• _ACTIVITY_: Exactly as they appear below, repeat the lines from the one with "Definition upsertPlanItem (runId" through the one with "do* modify (set_plan_items", and no others.

• _SOURCE INFORMATION_:
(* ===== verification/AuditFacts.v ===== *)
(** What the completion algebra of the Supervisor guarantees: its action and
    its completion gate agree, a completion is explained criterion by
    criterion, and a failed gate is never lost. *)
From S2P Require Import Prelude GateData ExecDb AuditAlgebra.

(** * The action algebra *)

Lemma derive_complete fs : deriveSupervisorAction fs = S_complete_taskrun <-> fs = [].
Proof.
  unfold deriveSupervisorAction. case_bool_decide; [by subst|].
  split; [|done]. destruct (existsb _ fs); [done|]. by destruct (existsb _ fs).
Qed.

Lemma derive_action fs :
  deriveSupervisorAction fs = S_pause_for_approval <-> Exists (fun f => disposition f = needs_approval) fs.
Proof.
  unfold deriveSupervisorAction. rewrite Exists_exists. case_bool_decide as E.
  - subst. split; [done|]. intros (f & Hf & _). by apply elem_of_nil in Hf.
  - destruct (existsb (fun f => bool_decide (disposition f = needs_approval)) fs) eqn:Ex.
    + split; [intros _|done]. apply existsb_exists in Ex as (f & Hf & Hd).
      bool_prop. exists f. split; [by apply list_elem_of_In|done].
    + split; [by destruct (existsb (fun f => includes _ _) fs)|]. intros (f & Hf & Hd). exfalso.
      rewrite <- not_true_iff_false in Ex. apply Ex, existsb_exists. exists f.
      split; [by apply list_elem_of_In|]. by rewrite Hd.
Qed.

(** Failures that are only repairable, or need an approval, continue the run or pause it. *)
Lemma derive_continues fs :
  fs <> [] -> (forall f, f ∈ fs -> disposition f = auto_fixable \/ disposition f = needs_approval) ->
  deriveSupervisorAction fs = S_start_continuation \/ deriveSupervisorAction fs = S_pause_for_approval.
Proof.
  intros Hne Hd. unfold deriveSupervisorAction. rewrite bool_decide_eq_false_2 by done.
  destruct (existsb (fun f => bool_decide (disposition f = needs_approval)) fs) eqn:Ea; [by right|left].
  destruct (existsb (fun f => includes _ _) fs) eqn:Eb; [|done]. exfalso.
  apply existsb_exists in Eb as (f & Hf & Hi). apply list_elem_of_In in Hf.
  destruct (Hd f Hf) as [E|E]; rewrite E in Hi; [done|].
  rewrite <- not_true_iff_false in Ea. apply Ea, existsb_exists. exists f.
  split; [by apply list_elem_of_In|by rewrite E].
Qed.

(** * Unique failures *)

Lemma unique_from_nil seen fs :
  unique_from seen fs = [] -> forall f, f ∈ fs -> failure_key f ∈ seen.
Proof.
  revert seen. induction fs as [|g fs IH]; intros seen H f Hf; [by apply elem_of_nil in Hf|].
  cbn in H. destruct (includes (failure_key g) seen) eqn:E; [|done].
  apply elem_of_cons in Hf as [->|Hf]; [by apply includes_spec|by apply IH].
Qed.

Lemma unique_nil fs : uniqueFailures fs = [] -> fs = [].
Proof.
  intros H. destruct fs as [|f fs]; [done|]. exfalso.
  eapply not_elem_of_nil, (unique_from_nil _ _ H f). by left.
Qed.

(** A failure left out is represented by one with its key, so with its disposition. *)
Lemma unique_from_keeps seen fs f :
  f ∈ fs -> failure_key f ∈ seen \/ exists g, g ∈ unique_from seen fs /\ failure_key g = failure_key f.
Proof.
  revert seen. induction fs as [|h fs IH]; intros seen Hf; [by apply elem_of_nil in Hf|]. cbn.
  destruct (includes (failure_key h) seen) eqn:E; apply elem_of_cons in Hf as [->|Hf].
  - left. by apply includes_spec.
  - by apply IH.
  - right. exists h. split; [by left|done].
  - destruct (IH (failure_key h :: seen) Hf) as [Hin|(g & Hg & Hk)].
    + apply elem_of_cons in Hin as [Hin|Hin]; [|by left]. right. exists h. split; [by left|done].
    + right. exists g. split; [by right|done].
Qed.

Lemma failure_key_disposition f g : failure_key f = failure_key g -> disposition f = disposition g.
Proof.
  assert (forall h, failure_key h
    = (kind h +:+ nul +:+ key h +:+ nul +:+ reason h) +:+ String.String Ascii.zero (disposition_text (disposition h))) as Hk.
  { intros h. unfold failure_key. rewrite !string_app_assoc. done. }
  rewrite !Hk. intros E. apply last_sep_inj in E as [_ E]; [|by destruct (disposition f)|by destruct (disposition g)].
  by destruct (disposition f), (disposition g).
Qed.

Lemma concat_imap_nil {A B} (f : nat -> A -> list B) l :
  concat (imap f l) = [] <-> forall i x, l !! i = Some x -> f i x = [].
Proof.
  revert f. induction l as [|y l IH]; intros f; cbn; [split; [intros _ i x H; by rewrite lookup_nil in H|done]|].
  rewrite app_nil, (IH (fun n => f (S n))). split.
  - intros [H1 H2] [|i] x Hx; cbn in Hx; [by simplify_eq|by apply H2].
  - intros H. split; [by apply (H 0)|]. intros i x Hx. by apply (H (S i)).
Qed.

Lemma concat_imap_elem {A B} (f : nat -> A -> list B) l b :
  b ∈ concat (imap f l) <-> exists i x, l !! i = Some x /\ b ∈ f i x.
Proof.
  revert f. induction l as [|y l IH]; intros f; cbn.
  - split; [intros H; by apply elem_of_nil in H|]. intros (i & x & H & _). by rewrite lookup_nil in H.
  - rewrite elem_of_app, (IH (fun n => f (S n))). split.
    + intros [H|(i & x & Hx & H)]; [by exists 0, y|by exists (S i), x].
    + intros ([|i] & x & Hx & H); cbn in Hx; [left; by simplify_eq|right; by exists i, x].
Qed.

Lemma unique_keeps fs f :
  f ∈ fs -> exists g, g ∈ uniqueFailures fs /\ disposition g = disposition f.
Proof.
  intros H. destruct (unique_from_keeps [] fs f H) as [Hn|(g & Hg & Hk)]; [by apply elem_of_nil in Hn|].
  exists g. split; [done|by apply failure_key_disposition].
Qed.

--

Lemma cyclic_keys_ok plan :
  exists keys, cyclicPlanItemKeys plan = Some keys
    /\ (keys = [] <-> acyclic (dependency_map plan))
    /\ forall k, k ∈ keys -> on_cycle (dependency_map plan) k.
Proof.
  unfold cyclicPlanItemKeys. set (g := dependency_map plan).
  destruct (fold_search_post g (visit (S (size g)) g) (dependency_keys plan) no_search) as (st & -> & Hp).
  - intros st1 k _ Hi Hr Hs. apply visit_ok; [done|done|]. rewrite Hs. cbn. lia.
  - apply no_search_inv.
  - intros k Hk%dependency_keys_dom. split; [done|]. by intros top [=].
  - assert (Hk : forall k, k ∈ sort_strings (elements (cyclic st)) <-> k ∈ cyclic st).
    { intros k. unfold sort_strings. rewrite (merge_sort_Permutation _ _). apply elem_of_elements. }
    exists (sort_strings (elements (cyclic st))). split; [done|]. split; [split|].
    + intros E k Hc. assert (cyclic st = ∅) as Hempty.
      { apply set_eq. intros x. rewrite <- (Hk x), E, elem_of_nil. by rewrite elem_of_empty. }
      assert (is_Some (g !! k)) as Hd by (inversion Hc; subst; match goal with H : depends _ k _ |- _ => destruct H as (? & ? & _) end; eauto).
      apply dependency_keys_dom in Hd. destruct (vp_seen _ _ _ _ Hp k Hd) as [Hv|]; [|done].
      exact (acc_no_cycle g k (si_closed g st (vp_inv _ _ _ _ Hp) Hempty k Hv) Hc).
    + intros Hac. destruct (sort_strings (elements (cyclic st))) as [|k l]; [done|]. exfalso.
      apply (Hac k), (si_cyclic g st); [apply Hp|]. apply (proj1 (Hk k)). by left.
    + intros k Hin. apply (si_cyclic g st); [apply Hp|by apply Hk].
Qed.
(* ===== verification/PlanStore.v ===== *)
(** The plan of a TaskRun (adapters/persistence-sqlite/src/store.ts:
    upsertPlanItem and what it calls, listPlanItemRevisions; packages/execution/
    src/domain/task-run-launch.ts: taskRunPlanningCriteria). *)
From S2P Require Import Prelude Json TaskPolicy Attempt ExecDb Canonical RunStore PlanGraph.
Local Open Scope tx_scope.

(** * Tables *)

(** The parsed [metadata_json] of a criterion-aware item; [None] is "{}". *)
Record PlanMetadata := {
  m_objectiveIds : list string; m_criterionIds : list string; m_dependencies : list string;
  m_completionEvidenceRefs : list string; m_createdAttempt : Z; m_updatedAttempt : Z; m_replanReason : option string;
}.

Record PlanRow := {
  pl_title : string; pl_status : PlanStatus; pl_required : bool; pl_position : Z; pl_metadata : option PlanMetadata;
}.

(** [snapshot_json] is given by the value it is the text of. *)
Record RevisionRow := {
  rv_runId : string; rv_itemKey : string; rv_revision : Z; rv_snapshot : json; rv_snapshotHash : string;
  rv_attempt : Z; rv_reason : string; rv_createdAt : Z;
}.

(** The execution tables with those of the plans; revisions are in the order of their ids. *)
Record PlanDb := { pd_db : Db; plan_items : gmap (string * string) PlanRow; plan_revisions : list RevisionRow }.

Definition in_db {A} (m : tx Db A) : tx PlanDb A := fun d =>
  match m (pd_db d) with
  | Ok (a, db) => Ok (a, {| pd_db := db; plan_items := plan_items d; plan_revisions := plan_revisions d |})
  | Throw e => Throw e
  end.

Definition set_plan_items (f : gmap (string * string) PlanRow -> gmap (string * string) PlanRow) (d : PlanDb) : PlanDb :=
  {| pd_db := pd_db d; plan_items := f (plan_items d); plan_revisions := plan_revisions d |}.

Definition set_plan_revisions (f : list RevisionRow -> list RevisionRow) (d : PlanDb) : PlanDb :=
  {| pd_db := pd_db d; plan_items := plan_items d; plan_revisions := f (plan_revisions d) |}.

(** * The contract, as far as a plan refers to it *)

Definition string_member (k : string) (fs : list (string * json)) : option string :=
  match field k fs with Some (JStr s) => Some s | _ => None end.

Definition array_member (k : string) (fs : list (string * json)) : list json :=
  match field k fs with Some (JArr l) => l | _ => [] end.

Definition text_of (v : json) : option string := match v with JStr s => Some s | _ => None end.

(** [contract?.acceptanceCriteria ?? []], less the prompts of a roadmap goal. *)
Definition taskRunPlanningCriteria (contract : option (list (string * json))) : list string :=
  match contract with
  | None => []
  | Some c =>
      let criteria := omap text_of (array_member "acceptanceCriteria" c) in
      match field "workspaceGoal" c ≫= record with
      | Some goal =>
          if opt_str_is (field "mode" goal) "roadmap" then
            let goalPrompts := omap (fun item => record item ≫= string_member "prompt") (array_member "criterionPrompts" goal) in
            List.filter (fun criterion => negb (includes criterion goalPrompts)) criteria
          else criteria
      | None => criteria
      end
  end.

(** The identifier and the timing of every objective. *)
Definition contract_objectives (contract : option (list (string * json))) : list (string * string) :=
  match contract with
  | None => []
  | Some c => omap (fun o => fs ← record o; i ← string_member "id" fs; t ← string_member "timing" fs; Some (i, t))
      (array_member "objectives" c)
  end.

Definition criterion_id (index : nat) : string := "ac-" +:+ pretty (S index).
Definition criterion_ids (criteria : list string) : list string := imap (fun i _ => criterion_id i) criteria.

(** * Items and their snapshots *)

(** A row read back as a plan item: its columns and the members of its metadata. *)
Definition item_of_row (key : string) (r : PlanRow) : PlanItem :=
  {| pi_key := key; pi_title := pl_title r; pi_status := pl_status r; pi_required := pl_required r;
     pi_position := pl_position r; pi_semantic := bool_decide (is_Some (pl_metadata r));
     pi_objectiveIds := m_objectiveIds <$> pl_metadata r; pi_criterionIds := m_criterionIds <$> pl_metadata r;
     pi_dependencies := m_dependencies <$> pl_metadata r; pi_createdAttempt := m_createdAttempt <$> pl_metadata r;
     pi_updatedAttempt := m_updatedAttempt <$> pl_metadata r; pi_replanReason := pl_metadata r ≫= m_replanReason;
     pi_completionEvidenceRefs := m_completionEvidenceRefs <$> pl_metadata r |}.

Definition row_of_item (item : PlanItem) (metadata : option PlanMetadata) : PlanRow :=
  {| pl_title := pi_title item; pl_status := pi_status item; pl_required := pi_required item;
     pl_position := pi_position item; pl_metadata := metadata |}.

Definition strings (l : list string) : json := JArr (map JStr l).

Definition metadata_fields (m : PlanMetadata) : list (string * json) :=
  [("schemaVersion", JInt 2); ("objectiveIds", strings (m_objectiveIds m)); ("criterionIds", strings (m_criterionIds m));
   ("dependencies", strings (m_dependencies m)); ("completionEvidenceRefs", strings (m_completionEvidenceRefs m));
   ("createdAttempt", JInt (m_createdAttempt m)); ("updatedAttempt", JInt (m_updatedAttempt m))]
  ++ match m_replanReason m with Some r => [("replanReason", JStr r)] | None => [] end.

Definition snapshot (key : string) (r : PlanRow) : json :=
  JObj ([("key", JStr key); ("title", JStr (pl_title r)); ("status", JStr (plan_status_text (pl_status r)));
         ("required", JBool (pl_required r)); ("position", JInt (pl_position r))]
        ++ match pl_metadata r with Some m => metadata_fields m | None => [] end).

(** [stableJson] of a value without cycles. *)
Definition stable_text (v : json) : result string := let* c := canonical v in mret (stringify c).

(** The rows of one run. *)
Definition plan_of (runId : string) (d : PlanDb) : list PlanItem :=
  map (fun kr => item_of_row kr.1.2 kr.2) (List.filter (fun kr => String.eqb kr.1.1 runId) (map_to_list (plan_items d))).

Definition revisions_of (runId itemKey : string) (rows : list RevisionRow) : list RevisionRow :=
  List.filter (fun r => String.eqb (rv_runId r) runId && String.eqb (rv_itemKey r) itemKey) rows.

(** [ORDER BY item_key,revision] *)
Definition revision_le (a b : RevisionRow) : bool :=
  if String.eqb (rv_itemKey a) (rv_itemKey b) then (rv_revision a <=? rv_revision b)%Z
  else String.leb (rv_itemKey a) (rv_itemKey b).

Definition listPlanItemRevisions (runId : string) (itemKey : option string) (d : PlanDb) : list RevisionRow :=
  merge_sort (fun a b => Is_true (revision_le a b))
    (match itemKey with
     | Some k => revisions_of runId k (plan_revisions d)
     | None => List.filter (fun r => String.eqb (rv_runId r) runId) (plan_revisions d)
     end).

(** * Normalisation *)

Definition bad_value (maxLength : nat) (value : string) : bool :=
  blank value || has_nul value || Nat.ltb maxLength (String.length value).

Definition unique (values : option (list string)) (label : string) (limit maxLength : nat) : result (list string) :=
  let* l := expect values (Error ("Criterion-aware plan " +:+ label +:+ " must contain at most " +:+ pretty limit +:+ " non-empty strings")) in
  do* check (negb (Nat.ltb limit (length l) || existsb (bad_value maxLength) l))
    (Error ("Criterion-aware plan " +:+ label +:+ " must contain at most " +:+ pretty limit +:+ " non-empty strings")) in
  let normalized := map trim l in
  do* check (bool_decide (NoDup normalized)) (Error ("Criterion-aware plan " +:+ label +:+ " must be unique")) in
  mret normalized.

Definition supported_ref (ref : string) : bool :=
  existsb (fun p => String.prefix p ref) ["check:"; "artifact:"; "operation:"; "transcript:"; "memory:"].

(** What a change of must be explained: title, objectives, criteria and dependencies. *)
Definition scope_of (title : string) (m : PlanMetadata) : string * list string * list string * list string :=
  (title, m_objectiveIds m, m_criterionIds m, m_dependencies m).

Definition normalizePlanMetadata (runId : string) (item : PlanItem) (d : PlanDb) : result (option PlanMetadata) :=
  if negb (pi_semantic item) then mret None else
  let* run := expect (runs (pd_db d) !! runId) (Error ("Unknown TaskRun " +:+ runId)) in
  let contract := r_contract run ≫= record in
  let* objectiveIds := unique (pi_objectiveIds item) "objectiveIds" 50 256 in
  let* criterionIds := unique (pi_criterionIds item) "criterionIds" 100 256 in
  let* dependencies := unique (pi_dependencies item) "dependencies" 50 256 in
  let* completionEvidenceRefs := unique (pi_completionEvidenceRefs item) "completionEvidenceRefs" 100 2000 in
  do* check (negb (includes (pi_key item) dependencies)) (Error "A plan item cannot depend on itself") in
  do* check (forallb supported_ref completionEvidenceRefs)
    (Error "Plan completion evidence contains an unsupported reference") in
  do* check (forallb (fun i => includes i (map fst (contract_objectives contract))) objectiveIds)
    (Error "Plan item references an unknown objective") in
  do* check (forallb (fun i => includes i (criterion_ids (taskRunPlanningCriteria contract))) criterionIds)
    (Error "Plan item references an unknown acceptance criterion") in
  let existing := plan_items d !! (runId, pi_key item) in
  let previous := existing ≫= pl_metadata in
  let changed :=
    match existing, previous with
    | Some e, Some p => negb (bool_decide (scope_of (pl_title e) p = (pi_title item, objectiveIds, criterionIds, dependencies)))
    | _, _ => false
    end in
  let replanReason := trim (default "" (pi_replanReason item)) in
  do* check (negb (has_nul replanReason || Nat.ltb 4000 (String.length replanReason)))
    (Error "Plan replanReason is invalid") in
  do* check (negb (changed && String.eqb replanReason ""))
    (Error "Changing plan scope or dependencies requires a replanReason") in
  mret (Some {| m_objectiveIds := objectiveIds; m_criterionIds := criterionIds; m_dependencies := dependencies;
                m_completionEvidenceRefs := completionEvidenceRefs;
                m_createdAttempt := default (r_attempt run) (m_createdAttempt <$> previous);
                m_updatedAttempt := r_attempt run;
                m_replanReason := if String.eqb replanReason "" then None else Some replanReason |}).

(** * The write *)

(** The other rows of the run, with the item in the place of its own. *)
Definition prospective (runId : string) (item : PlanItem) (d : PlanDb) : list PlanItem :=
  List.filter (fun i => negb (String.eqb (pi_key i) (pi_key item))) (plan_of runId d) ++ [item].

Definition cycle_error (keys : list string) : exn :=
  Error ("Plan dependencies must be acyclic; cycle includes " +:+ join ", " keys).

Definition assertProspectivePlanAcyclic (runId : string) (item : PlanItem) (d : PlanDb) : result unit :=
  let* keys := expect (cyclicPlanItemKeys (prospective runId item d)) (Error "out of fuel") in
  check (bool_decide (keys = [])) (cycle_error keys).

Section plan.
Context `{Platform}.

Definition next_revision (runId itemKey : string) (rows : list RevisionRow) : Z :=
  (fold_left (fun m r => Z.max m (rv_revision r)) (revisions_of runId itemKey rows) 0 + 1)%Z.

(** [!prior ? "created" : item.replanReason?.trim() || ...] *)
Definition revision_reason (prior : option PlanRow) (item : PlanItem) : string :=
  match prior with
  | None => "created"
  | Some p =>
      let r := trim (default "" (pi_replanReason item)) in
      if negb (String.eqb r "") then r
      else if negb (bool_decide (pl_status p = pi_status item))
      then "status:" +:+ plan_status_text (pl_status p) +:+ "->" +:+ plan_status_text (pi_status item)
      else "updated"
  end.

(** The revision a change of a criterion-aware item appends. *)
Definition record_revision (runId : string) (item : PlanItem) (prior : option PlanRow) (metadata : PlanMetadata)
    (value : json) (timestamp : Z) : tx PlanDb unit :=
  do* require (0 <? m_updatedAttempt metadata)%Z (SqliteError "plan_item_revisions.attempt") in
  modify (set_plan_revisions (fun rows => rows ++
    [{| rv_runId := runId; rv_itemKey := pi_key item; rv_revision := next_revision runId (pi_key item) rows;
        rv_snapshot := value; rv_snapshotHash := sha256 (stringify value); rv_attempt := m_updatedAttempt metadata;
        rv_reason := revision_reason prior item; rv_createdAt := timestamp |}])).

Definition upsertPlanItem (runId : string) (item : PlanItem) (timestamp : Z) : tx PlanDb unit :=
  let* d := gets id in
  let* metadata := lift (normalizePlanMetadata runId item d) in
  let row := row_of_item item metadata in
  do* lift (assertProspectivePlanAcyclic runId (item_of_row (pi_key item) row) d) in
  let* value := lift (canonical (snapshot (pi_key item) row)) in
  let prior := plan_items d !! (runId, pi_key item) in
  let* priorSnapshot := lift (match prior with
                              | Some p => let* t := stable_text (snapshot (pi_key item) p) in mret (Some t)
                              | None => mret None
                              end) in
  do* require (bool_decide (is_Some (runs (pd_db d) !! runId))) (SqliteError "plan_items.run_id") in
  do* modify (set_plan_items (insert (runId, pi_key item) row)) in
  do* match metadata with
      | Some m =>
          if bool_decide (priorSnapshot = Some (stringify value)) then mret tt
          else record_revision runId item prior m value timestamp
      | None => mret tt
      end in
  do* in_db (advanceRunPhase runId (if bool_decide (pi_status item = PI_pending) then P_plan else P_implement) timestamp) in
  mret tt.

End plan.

...

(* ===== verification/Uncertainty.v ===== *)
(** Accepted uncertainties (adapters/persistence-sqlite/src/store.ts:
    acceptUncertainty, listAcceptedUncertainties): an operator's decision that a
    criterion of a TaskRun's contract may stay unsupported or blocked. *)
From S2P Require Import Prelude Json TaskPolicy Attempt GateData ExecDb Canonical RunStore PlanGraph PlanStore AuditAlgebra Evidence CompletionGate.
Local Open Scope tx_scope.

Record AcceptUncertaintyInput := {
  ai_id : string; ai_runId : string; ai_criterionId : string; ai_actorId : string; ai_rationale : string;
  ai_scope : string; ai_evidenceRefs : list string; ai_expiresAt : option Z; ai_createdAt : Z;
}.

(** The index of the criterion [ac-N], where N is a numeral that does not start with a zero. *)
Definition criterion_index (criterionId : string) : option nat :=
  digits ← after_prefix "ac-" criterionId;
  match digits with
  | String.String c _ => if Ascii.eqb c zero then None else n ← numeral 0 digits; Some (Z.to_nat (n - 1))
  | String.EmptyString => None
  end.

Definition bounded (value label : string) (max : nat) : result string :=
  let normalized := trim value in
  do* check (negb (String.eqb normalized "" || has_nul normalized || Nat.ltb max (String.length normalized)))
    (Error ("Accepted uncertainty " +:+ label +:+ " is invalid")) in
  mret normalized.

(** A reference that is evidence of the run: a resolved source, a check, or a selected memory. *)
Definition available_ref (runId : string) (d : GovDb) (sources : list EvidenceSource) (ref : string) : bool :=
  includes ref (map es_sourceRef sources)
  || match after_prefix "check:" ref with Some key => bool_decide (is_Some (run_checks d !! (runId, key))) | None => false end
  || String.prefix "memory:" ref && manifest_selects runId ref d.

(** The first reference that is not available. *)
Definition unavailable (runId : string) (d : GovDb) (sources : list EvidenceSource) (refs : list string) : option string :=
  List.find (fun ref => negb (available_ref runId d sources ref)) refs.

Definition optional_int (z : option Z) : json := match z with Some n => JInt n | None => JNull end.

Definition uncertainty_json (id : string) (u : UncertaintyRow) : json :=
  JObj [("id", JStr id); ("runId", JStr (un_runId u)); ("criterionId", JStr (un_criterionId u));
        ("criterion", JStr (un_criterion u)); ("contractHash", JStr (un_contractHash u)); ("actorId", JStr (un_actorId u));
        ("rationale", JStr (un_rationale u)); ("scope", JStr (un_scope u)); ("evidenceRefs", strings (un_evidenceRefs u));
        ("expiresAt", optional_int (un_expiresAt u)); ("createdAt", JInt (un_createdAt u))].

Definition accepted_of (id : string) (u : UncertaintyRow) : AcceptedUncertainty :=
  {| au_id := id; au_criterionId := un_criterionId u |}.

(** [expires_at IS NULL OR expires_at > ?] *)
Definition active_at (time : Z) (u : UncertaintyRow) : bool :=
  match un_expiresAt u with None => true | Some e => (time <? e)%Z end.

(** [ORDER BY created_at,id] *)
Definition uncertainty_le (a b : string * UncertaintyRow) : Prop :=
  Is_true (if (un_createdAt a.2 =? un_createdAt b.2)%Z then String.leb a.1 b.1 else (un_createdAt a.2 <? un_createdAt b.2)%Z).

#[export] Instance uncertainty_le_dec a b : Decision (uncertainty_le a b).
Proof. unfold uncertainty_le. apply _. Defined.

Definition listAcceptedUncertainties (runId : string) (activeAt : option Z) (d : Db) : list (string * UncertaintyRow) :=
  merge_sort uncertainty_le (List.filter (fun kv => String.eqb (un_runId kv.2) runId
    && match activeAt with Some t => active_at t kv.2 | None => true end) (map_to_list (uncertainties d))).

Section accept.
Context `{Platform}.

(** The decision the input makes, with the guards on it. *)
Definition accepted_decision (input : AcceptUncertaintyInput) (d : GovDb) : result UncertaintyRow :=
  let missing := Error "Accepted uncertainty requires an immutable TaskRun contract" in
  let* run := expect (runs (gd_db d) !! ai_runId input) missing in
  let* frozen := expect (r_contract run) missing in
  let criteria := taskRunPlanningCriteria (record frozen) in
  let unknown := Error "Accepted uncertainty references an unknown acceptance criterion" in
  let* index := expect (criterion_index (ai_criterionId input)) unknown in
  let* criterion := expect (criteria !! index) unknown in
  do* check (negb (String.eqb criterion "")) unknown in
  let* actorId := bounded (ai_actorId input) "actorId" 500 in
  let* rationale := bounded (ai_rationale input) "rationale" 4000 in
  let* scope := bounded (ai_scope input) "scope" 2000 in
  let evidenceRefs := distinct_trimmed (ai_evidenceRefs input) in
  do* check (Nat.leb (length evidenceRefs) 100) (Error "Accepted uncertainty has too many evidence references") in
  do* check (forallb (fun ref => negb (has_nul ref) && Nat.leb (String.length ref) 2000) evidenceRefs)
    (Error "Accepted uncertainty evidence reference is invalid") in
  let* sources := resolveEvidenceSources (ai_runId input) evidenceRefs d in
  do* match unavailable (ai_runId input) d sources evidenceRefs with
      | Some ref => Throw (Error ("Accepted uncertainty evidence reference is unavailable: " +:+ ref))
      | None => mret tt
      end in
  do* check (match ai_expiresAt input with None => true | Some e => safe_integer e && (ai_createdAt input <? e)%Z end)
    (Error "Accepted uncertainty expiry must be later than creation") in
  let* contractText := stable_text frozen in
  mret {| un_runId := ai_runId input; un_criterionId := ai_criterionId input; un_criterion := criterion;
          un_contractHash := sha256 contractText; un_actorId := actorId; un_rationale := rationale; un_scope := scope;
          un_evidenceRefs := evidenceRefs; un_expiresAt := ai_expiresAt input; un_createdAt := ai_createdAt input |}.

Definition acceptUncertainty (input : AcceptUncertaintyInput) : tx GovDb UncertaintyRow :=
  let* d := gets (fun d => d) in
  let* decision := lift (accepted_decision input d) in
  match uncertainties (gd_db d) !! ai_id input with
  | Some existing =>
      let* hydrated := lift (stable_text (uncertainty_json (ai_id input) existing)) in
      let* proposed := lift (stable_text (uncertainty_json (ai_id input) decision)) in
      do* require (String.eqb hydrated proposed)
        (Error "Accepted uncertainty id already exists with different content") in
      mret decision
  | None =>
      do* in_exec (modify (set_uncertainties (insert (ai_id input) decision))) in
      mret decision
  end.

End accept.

• _RESULT FOR THIS TASK_:
Definition upsertPlanItem (runId : string) (item : PlanItem) (timestamp : Z) : tx PlanDb unit :=
  let* d := gets id in
  let* metadata := lift (normalizePlanMetadata runId item d) in
  let row := row_of_item item metadata in
  do* lift (assertProspectivePlanAcyclic runId (item_of_row (pi_key item) row) d) in
  let* value := lift (canonical (snapshot (pi_key item) row)) in
  let prior := plan_items d !! (runId, pi_key item) in
  let* priorSnapshot := lift (match prior with
                              | Some p => let* t := stable_text (snapshot (pi_key item) p) in mret (Some t)
                              | None => mret None
                              end) in
  do* require (bool_decide (is_Some (runs (pd_db d) !! runId))) (SqliteError "plan_items.run_id") in
  do* modify (set_plan_items (insert (runId, pi_key item) row)) in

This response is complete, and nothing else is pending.